Last week we noted that the European Union had not imposed a ban on imports on Iranian oil, primiarly because of the concern of southern European countries such as Greece over a cut-off of supplies; however, we noted that the EU was pursuing alternative suppliers and would likely revive the issue at its next meeting in January.
An EA source offers analysis:
It appears that an EU embargo is highly likely. EU Energy Commissioner Guenther Oettinger is being saying it appears consensus has been reached on the matter.
The UK Embassy takeover in Tehran seems to have been a critical turning point. Before that the French didn't have many EU allies for the idea, with the southern tier particularly opposed, but afterwards the UK turned fully in favor. With Britain, France, and Germany now supporting the ban, the southern Europeans --- who are much more heavily reliant on Iranian crude, with the Spanish and Italians the biggest and Greece a meaningful one because of the easy credit terms Iran has been providing --- felt that the tide had turned and made the cut-off inevitable. So they flipped their position and just asked for time to adjust.
The embargo will probably be formally agreed in late January, with actual barrels and flows beginning to be affected at the end of the first quarter and the start of the second. This will hopefully allow time for firms to find alternative sources. The example of adjustment to the much smaller Syrian embargo is being cited as a model, with the timing roughly coinciding with the spring refinery maintenance season and seasonal decline in oil product demand, hopefully lessening the immediate market impact.

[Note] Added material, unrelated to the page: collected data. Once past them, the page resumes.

(* ===== verification/Host.v ===== *)
(** The host the firewall daemon runs on: the state its components share.  The
    generation database, the immutable generation files, the enforcement pointer
    (as processes see it and as stable storage holds it), the provenance ledger,
    the kernel ruleset, the clock and the boot identity.  Every system call goes
    through [sys_read] or [sys_write], which log it and may fail or be the point
    where the process dies. *)

From S2P Require Import Prelude GoStrings GoTime Sha256 Claims Ledger Snapshot.
From Stdlib Require Import Ascii String.
Local Open Scope string_scope.
Local Open Scope N_scope.
Local Open Scope host_scope.

(** ** Generations (internal/state/store.go) *)

(** The values the CHECK constraint of the [status] column admits. *)
Inductive status := Pending | Applied | CommitPrepared | Committed | RolledBack.
#[export] Instance status_eq_dec : EqDecision status.
Proof. solve_decision. Defined.

Definition status_name (s : status) : string :=
  match s with
  | Pending => "pending" | Applied => "applied" | CommitPrepared => "commit_prepared"
  | Committed => "committed" | RolledBack => "rolled_back"
  end.

(** A candidate that is neither committed nor rolled back. *)
Definition in_flight (s : status) : bool :=
  match s with Pending | Applied | CommitPrepared => true | _ => false end.

Record Generation := mkGeneration {
  gen_ID : N;
  gen_Checksum : string;
  gen_SnapshotChecksum : string;
  gen_ObservedHash : string;
  gen_ScriptPath : string;
  gen_SnapshotPath : string;
  gen_Status : status;
  gen_CreatedAt : time;
  gen_RollbackDeadline : option time;
  gen_PreviousID : option N;
  gen_BootID : string;
  gen_PreparedAt : option time;
  gen_PreparedPriorID : option N;
  gen_PreparedPriorSum : string;
  gen_PreparedPriorSnapshotSum : string
}.

(** ** The system-call log *)

Inductive event :=
  | EvLock | EvUnlock
  | EvDBRead (q : string) | EvDBWrite (q : string) (id : N)
  | EvSyncDB
  | EvFSRead (what : string) | EvFSWrite (what : string) | EvFSSync (what : string)
  | EvPointerRead | EvPointerTemp (p : EnforcementPointer) | EvPointerRename (p : EnforcementPointer)
  | EvPointerSync | EvPointerClear
  | EvDeadlineRead (id : N)
  | EvGuard (what : string)
  | EvNftRead (what : string) | EvNftFile (script : string)
  | EvBootID.

(** ** The host

    The shared state proper, and what only one process sees of it: the clock's
    future answers and the log of the system calls made so far. *)

Record World (K : Type) := mkWorld {
  w_dir : string;                               (* Store.Dir *)
  w_gens : gmap N Generation;                   (* table generations *)
  w_audit : list AuditRow;                      (* table audit, newest first *)
  w_scripts : gmap N string;                    (* generations/<id>.nft *)
  w_snapshots : gmap N GenerationSnapshot;      (* generations/<id>.snapshot.json *)
  w_pointer : option EnforcementPointer;        (* enforcement-enabled *)
  w_durable : option EnforcementPointer;        (* its last fsynced directory entry *)
  w_tmp : option EnforcementPointer;            (* .enforcement-pointer-*.tmp *)
  w_prepared : bool;                            (* PreparedPointer.TempPath is set *)
  w_ledger : Ledger.Table;                      (* provenance-ledger.db *)
  w_kernel : K;                                 (* nftables *)
  w_first_use : bool;                           (* Backend.protectFirstUse *)
  w_boot_id : string;                           (* /proc/sys/kernel/random/boot_id *)
  w_claims : ClaimTables                        (* tables claims, integration_state, runtime_claim_publication *)
}.
Arguments mkWorld {K} _ _ _ _ _ _ _ _ _ _ _ _ _ _.
Arguments w_dir {K} _.
Arguments w_gens {K} _.
Arguments w_audit {K} _.
Arguments w_scripts {K} _.
Arguments w_snapshots {K} _.
Arguments w_pointer {K} _.
Arguments w_durable {K} _.
Arguments w_tmp {K} _.
Arguments w_prepared {K} _.
Arguments w_ledger {K} _.
Arguments w_kernel {K} _.
Arguments w_first_use {K} _.
Arguments w_boot_id {K} _.
Arguments w_claims {K} _.

Record Host (K : Type) := mkHost {
  h_world : World K;
  h_clock : list time;
  h_trace : list event                          (* newest first *)
}.
Arguments mkHost {K} _ _ _.
Arguments h_world {K} _.
Arguments h_clock {K} _.
Arguments h_trace {K} _.

Section host.
Context {K : Type}.
Implicit Types (w : World K) (h : Host K).

Definition set_gens (m : gmap N Generation) w : World K :=
  mkWorld (w_dir w) m (w_audit w) (w_scripts w) (w_snapshots w) (w_pointer w) (w_durable w)
    (w_tmp w) (w_prepared w) (w_ledger w) (w_kernel w) (w_first_use w) (w_boot_id w) (w_claims w).
Definition set_audit (a : list AuditRow) w : World K :=
  mkWorld (w_dir w) (w_gens w) a (w_scripts w) (w_snapshots w) (w_pointer w) (w_durable w)
    (w_tmp w) (w_prepared w) (w_ledger w) (w_kernel w) (w_first_use w) (w_boot_id w) (w_claims w).
Definition set_scripts (m : gmap N string) w : World K :=
  mkWorld (w_dir w) (w_gens w) (w_audit w) m (w_snapshots w) (w_pointer w) (w_durable w)
    (w_tmp w) (w_prepared w) (w_ledger w) (w_kernel w) (w_first_use w) (w_boot_id w) (w_claims w).
Definition set_snapshots (m : gmap N GenerationSnapshot) w : World K :=
  mkWorld (w_dir w) (w_gens w) (w_audit w) (w_scripts w) m (w_pointer w) (w_durable w)
    (w_tmp w) (w_prepared w) (w_ledger w) (w_kernel w) (w_first_use w) (w_boot_id w) (w_claims w).
Definition set_pointers (live durable tmp : option EnforcementPointer) w : World K :=
  mkWorld (w_dir w) (w_gens w) (w_audit w) (w_scripts w) (w_snapshots w) live durable
    tmp (w_prepared w) (w_ledger w) (w_kernel w) (w_first_use w) (w_boot_id w) (w_claims w).
Definition set_prepared (b : bool) w : World K :=
  mkWorld (w_dir w) (w_gens w) (w_audit w) (w_scripts w) (w_snapshots w) (w_pointer w) (w_durable w)
    (w_tmp w) b (w_ledger w) (w_kernel w) (w_first_use w) (w_boot_id w) (w_claims w).
Definition set_kernel (k : K) (guard : bool) w : World K :=
  mkWorld (w_dir w) (w_gens w) (w_audit w) (w_scripts w) (w_snapshots w) (w_pointer w) (w_durable w)
    (w_tmp w) (w_prepared w) (w_ledger w) k guard (w_boot_id w) (w_claims w).

Definition set_tables (t : Tables) w : World K :=
  mkWorld (w_dir w) (w_gens w) t.2 (w_scripts w) (w_snapshots w) (w_pointer w) (w_durable w)
    (w_tmp w) (w_prepared w) (w_ledger w) (w_kernel w) (w_first_use w) (w_boot_id w) t.1.
Definition tables w : Tables := (w_claims w, w_audit w).

Definition on_world (f : World K → World K) h : Host K := mkHost (f (h_world h)) (h_clock h) (h_trace h).
Definition log (e : event) h : Host K := mkHost (h_world h) (h_clock h) (e :: h_trace h).

(** A logged system call without effect on the host's data. *)
Definition sys_read {A} (e : event) (f : World K → outcome A) : M (Host K) A :=
  io_write (λ h, (f (h_world h), log e h)).

(** A logged system call with an atomic effect.  When [f] refuses nothing changes. *)
Definition sys_write {A} (e : event) (f : World K → err + (A * World K)) : M (Host K) A :=
  io_write (λ h, match f (h_world h) with
                 | inl x => (Error x, log e h)
                 | inr (a, w) => (Ret a, log e (on_world (λ _, w) h))
                 end).

(** [time.Now]: any answer is possible; no system call is logged. *)
Definition read_clock : M (Host K) time := λ o h,
  match h_clock h with
  | [] => (Ret zero_time, o, h)
  | t :: c => (Ret t, o, mkHost (h_world h) c (h_trace h))
  end.

(** A process-local read of the world. *)
Definition peek {A} (f : World K → A) : M (Host K) A := gets (λ h, f (h_world h)).

(** ** Reasoning about worlds

    [wsafe I m P w]: [m] keeps [I] from a host in world [w] whatever the clock
    and the faults, and returns only values and worlds in [P]. *)

Definition wsafe {A} (I : World K → Prop) (m : M (Host K) A) (P : A → World K → Prop) (w : World K) : Prop :=
  ∀ c tr, safe (λ h, I (h_world h)) m (λ a h, P a (h_world h)) (mkHost w c tr).

Lemma wsafe_elim {A} I (m : M (Host K) A) P h : wsafe I m P (h_world h) →
  safe (λ h, I (h_world h)) m (λ a h, P a (h_world h)) h.
Proof. destruct h. intros H. apply H. Qed.

Lemma wsafe_final {A} I (m : M (Host K) A) P h o :
  wsafe I m P (h_world h) → I (h_world (final (m o h))).
Proof. intros H%wsafe_elim. apply (H o). Qed.

Lemma wsafe_ret_elim {A} I (m : M (Host K) A) P h o a :
  wsafe I m P (h_world h) → result (m o h) = Ret a → P a (h_world (final (m o h))).
Proof. intros H%wsafe_elim Hr. specialize (H o). simpl in H. rewrite Hr in H. apply H. Qed.

Lemma wsafe_mono {A} I (m : M (Host K) A) (P Q : A → World K → Prop) w :
  wsafe I m P w → (∀ a w', I w' → P a w' → Q a w') → wsafe I m Q w.
Proof. intros H HPQ c tr. eapply safe_mono; [apply H|]. simpl. eauto. Qed.

Lemma wsafe_inv_mono {A} I J (m : M (Host K) A) P w :
  (∀ w', I w' → J w') → wsafe I m P w → wsafe J m P w.
Proof. intros HIJ H c tr. eapply safe_inv_mono; [|apply H]. simpl. eauto. Qed.

Lemma wsafe_ret {A} I (a : A) P w : I w → P a w → wsafe I (ret a) P w.
Proof. intros ?? c tr. by apply safe_ret. Qed.
Lemma wsafe_throw {A} I e (P : A → World K → Prop) w : I w → wsafe I (throw e) P w.
Proof. intros ? c tr. by apply safe_throw. Qed.
Lemma wsafe_bind {A B} I (m : M (Host K) A) (f : A → M (Host K) B) P w :
  wsafe I m (λ a w', wsafe I (f a) P w') w → wsafe I (bind m f) P w.
Proof.
  intros H c tr. apply safe_bind. eapply safe_mono; [apply H|].
  intros a h _ H'. by apply wsafe_elim.
Qed.
(** What the failing part keeps may be stronger than what the whole keeps. *)
Lemma wsafe_catch {A} (I J : World K → Prop) (m : M (Host K) A) k P w :
  (∀ w', J w' → I w') → wsafe J m P w → (∀ e w', J w' → wsafe I (k e) P w') → wsafe I (catch m k) P w.
Proof.
  intros HJI H Hk c tr. apply safe_catch. intros o. specialize (H c tr o). simpl in *.
  destruct H as [HJ H]. split; [auto|].
  destruct (result (m o (mkHost w c tr))); [done| |done]. by apply wsafe_elim, Hk.
Qed.
Lemma wsafe_try {A} (I J : World K → Prop) (m : M (Host K) A) P Q w :
  (∀ w', J w' → I w') → wsafe J m Q w →
  (∀ a w', J w' → Q a w' → P (inr a) w') → (∀ e w', J w' → P (inl e) w') → wsafe I (try_ m) P w.
Proof.
  intros HJI H Hr He c tr. apply safe_try. intros o. specialize (H c tr o). simpl in *.
  destruct H as [HJ H]. split; [auto|].
  destruct (result (m o (mkHost w c tr))); auto.
Qed.
Lemma wsafe_sys_read {A} I e (f : World K → outcome A) P w :
  I w → (∀ a, f w = Ret a → P a w) → wsafe I (sys_read e f) P w.
Proof.
  intros H1 H2 c tr. apply safe_io_write; [done|done|]. simpl. intros a s' [= Hf <-]. auto.
Qed.
Lemma wsafe_sys_write {A} I e (f : World K → err + (A * World K)) P w :
  I w → (∀ a w', f w = inr (a, w') → I w' ∧ P a w') → wsafe I (sys_write e f) P w.
Proof.
  intros H1 H2 c tr. apply safe_io_write; simpl; [done| |].
  - destruct (f w) as [x|[a w']] eqn:E; [done|]. by apply (H2 a w').
  - intros a s'. destruct (f w) as [x|[a' w']] eqn:E; [done|]. intros [= -> <-]. by apply (H2 a w').
Qed.
Lemma wsafe_read_clock I P w : I w → (∀ t, P t w) → wsafe I read_clock P w.
Proof. intros H1 H2 c tr o. unfold read_clock. destruct c; simpl; auto. Qed.
Lemma wsafe_peek {A} I (f : World K → A) P w : I w → P (f w) w → wsafe I (peek f) P w.
Proof. intros ?? c tr. by apply safe_gets. Qed.
Lemma wsafe_modify I f P w : I (f w) → P tt (f w) → wsafe I (modify (on_world f)) P w.
Proof. intros ?? c tr. by apply safe_modify. Qed.
Lemma wsafe_require I b e P w : I w → (b = true → P tt w) → wsafe I (require b e) P w.
Proof. intros ?? c tr. by apply safe_require. Qed.
Lemma wsafe_lift_option {A} I (x : option A) e P w :
  I w → (∀ a, x = Some a → P a w) → wsafe I (lift_option x e) P w.
Proof. intros ?? c tr. by apply safe_lift_option. Qed.

(** A cleanup that keeps the invariant and every postcondition in use. *)
Lemma wsafe_finally {A} I (m : M (Host K) A) c P w :
  wsafe I m P w →
  (∀ (Q : World K → Prop) w', (∃ a, Q = P a) ∨ Q = (λ _, True) → I w' → Q w' →
     wsafe (λ w, I w ∧ Q w) c (λ _ _, True) w') →
  wsafe I (finally m c) P w.
Proof.
  intros H Hc cl tr. apply safe_finally_frame; [apply H|].
  intros Q s' HQ HI HQs o. destruct HQ as [[a ->]| ->].
  - pose proof (wsafe_final _ _ _ s' o (Hc (P a) (h_world s') (or_introl (ex_intro _ a eq_refl)) HI HQs)) as [? ?].
    done.
  - split; [|done].
    by pose proof (wsafe_final _ _ _ s' o (Hc (λ _, True) (h_world s') (or_intror eq_refl) HI Logic.I)) as [? _].
Qed.
End host.

(** One step of a [wsafe] goal, following the shape of the program. *)
Ltac wstep :=
  lazymatch goal with
  | |- wsafe _ (bind _ _) _ _ => apply wsafe_bind
  | |- wsafe _ (ret _) _ _ => apply wsafe_ret
  | |- wsafe _ (throw _) _ _ => apply wsafe_throw
  | |- wsafe _ (sys_read _ _) _ _ => apply wsafe_sys_read; [|let a := fresh "a" in intros a ?]
  | |- wsafe _ (sys_write _ _) _ _ =>
      apply wsafe_sys_write; [|let a := fresh "a" in let w := fresh "w" in intros a w ?]
  | |- wsafe _ read_clock _ _ => apply wsafe_read_clock; [|let t := fresh "t" in intros t]
  | |- wsafe _ (peek _) _ _ => apply wsafe_peek
  | |- wsafe _ (modify _) _ _ => apply wsafe_modify
  | |- wsafe _ (require _ _) _ _ => apply wsafe_require; [|intros ?]
  | |- wsafe _ (lift_option _ _) _ _ => apply wsafe_lift_option; [|let a := fresh "a" in intros a ?]
  | |- wsafe _ (match ?x with _ => _ end) _ _ => destruct x eqn:?
  end.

Lawrence Eagles, of JP Morgan's research team and a former International Energy Agency official, has raised the possibility that if the Iranians feel like an embargo is inevitable, they may decide to act first: "You're not embargoing us, we're embargoing you!" This could take away the adjustment period which Mediterranean refiners are seeking, at least after Iranian storage tanks in Sidi Kerir are emptied.
However, this would also likely give the Iranians less time to switch buyers and raises the risk to them that they would have to park a bunch of crude in floating storage in the Gulf for several months until new customers and associated payment mechanisms could be arranged. They regularly have to do this for their extra heavy barrels which face frequent seasonal lack of demand, but these would be much larger volumes and would mean a much larger temporary loss of income and a net loss of barrels to the market until flows could resume.
Heavy and sour crude markets in the Atlantic Basin are already exceptionally tight these days, and an embargo which will send more Iranian barrels east would severely exacerbate the situation unless the Saudis step in to provide more sour barrels to Europe. That remains an unknown: one has to consider whether the Saudis want to swap their share of the growing Asian market for the declining European market.
I imagine there is a strong behind the scenes Saudi effort to negotiate with the Chinese, Indians and others to protect their market share in the East. If the ban can be made more or less global, then the Saudis will likely be more satisfied on the issue of protecting their market share, but 1) this will be diplomatically difficult, especially getting the Chinese --- who could be poised to pick up a bunch of extra crude at a discount --- on board; 2) an embargo would almost certainly drive the outright price of crude up, whether or not the Saudis maximized their production to compensate; and 3) a massively higher outright crude price would almost certainly induce or exacerbate the double-dip recession of which so many are afraid, including the Saudis.